- What you are asked to do: Each line of the listing below, from the very first to the one that contains "Definition httpResponseCodesTotal : metric", is to be retyped exactly as it stands.

- Study material:
----------------------------------------

Definition rpcRequestsTotal : metric := counter "rpc_requests_total" [].
Definition rpcForwardsTotal : metric := counter "rpc_forwards_total" ["auth"; "backend_name"; "method_name"; "source"].
Definition rpcBackendHTTPResponseCodesTotal : metric :=
  counter "rpc_backend_http_response_codes_total" ["auth"; "backend_name"; "method_name"; "status_code"; "batched"].
Definition rpcSupervisorChecksTotal : metric :=
  counter "rpc_supervisor_checks_total" ["supervisor_url"; "http_code"; "rpc_error_code"; "strategy"].
Definition rpcErrorsTotal : metric := counter "rpc_errors_total" ["auth"; "backend_name"; "method_name"; "error_code"].
Definition rpcSpecialErrorsTotal : metric :=
  counter "rpc_special_errors_total" ["auth"; "backend_name"; "method_name"; "error_type"].
Definition rpcBackendRequestDurationSumm : metric :=
  summary "rpc_backend_request_duration_seconds" ["backend_name"; "method_name"; "batched"].
Definition activeClientWsConnsGauge : metric := gauge "active_client_ws_conns" ["auth"].
Definition activeBackendWsConnsGauge : metric := gauge "active_backend_ws_conns" ["backend_name"].
Definition unserviceableRequestsTotal : metric := counter "unserviceable_requests_total" ["auth"; "request_source"].
Definition httpResponseCodesTotal : metric := counter "http_response_codes_total" ["status_code"].
Definition httpRequestDurationSumm : metric := summary "http_request_duration_seconds" [].
Definition wsMessagesTotal : metric := counter "ws_messages_total" ["auth"; "backend_name"; "source"].
Definition redisErrorsTotal : metric := counter "redis_errors_total" ["source"].
Definition requestPayloadSizesGauge : metric := histogram "request_payload_sizes" ["auth"] PayloadSizeBuckets.
Definition responsePayloadSizesGauge : metric := histogram "response_payload_sizes" ["auth"] PayloadSizeBuckets.
Definition cacheHitsTotal : metric := counter "cache_hits_total" ["method"].
Definition cacheMissesTotal : metric := counter "cache_misses_total" ["method"].
Definition cacheErrorsTotal : metric := counter "cache_errors_total" ["method"].
Definition batchRPCShortCircuitsTotal : metric := counter "batch_rpc_short_circuits_total" [].
Definition redisCacheDurationSumm : metric :=
  histogram "redis_cache_duration_milliseconds" ["command"] MillisecondDurationBuckets.
Definition redisFrontendRateLimiterCacheDurationSumm : metric :=
  histogram "redis_frontend_rate_limiter_cache_duration_milliseconds" ["command"] MillisecondDurationBuckets.
Definition tooManyRequestErrorsTotal : metric := counter "too_many_request_errors_total" ["backend_name"].
Definition batchSizeHistogram : metric := histogram "batch_size_summary" [] [1; 5; 10; 25; 50; 100].
Definition frontendRateLimitTakeErrors : metric := counter "rate_limit_take_errors" [].
Definition consensusLatestBlock : metric := gauge "group_consensus_latest_block" ["backend_group_name"].
Definition consensusSafeBlock : metric := gauge "group_consensus_safe_block" ["backend_group_name"].
Definition consensusFinalizedBlock : metric := gauge "group_consensus_finalized_block" ["backend_group_name"].
Definition consensusHAError : metric := counter "group_consensus_ha_error" ["error"].
Definition consensusHALatestBlock : metric := gauge "group_consensus_ha_latest_block" ["backend_group_name"; "leader"].
Definition consensusHASafeBlock : metric := gauge "group_consensus_ha_safe_block" ["backend_group_name"; "leader"].
Definition consensusHAFinalizedBlock : metric := gauge "group_consensus_ha_finalized_block" ["backend_group_name"; "leader"].
Definition backendLatestBlockBackend : metric := gauge "backend_latest_block" ["backend_name"].
Definition backendSafeBlockBackend : metric := gauge "backend_safe_block" ["backend_name"].
Definition backendFinalizedBlockBackend : metric := gauge "backend_finalized_block" ["backend_name"].
Definition backendUnexpectedBlockTagsBackend : metric := gauge "backend_unexpected_block_tags" ["backend_name"].
Definition consensusGroupCount : metric := gauge "group_consensus_count" ["backend_group_name"].
Definition consensusGroupFilteredCount : metric := gauge "group_consensus_filtered_count" ["backend_group_name"].
Definition consensusGroupTotalCount : metric := gauge "group_consensus_total_count" ["backend_group_name"].
Definition consensusBannedBackends : metric := gauge "consensus_backend_banned" ["backend_name"].
Definition consensusPeerCountBackend : metric := gauge "consensus_backend_peer_count" ["backend_name"].
Definition consensusInSyncBackend : metric := gauge "consensus_backend_in_sync" ["backend_name"].
Definition consensusUpdateDelayBackend : metric := gauge "consensus_backend_update_delay" ["backend_name"].
Definition avgLatencyBackend : metric := gauge "backend_avg_latency" ["backend_name"].
Definition degradedBackends : metric := gauge "backend_degraded" ["backend_name"].
Definition networkErrorRateBackend : metric := gauge "backend_error_rate" ["backend_name"].
Definition healthyPrimaryCandidates : metric := gauge "healthy_candidates" ["backend_group_name"].
Definition backendGroupFallbackBackend : metric :=
  gauge "backend_group_fallback_backenend" ["backend_group"; "backend_name"; "fallback"].
Definition backendGroupMulticallCounter : metric :=
  counter "backend_group_multicall_request_counter" ["backend_group"; "backend_name"].
Definition backendGroupMulticallCompletionCounter : metric :=
  counter "backend_group_multicall_completion_counter" ["backend_group"; "backend_name"; "error"].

----------------------------------------

- Result for this task:
Definition rpcRequestsTotal : metric := counter "rpc_requests_total" [].
Definition rpcForwardsTotal : metric := counter "rpc_forwards_total" ["auth"; "backend_name"; "method_name"; "source"].
Definition rpcBackendHTTPResponseCodesTotal : metric :=
  counter "rpc_backend_http_response_codes_total" ["auth"; "backend_name"; "method_name"; "status_code"; "batched"].
Definition rpcSupervisorChecksTotal : metric :=
  counter "rpc_supervisor_checks_total" ["supervisor_url"; "http_code"; "rpc_error_code"; "strategy"].
Definition rpcErrorsTotal : metric := counter "rpc_errors_total" ["auth"; "backend_name"; "method_name"; "error_code"].
Definition rpcSpecialErrorsTotal : metric :=
  counter "rpc_special_errors_total" ["auth"; "backend_name"; "method_name"; "error_type"].
Definition rpcBackendRequestDurationSumm : metric :=
  summary "rpc_backend_request_duration_seconds" ["backend_name"; "method_name"; "batched"].
Definition activeClientWsConnsGauge : metric := gauge "active_client_ws_conns" ["auth"].
Definition activeBackendWsConnsGauge : metric := gauge "active_backend_ws_conns" ["backend_name"].
Definition unserviceableRequestsTotal : metric := counter "unserviceable_requests_total" ["auth"; "request_source"].
Definition httpResponseCodesTotal : metric := counter "http_response_codes_total" ["status_code"].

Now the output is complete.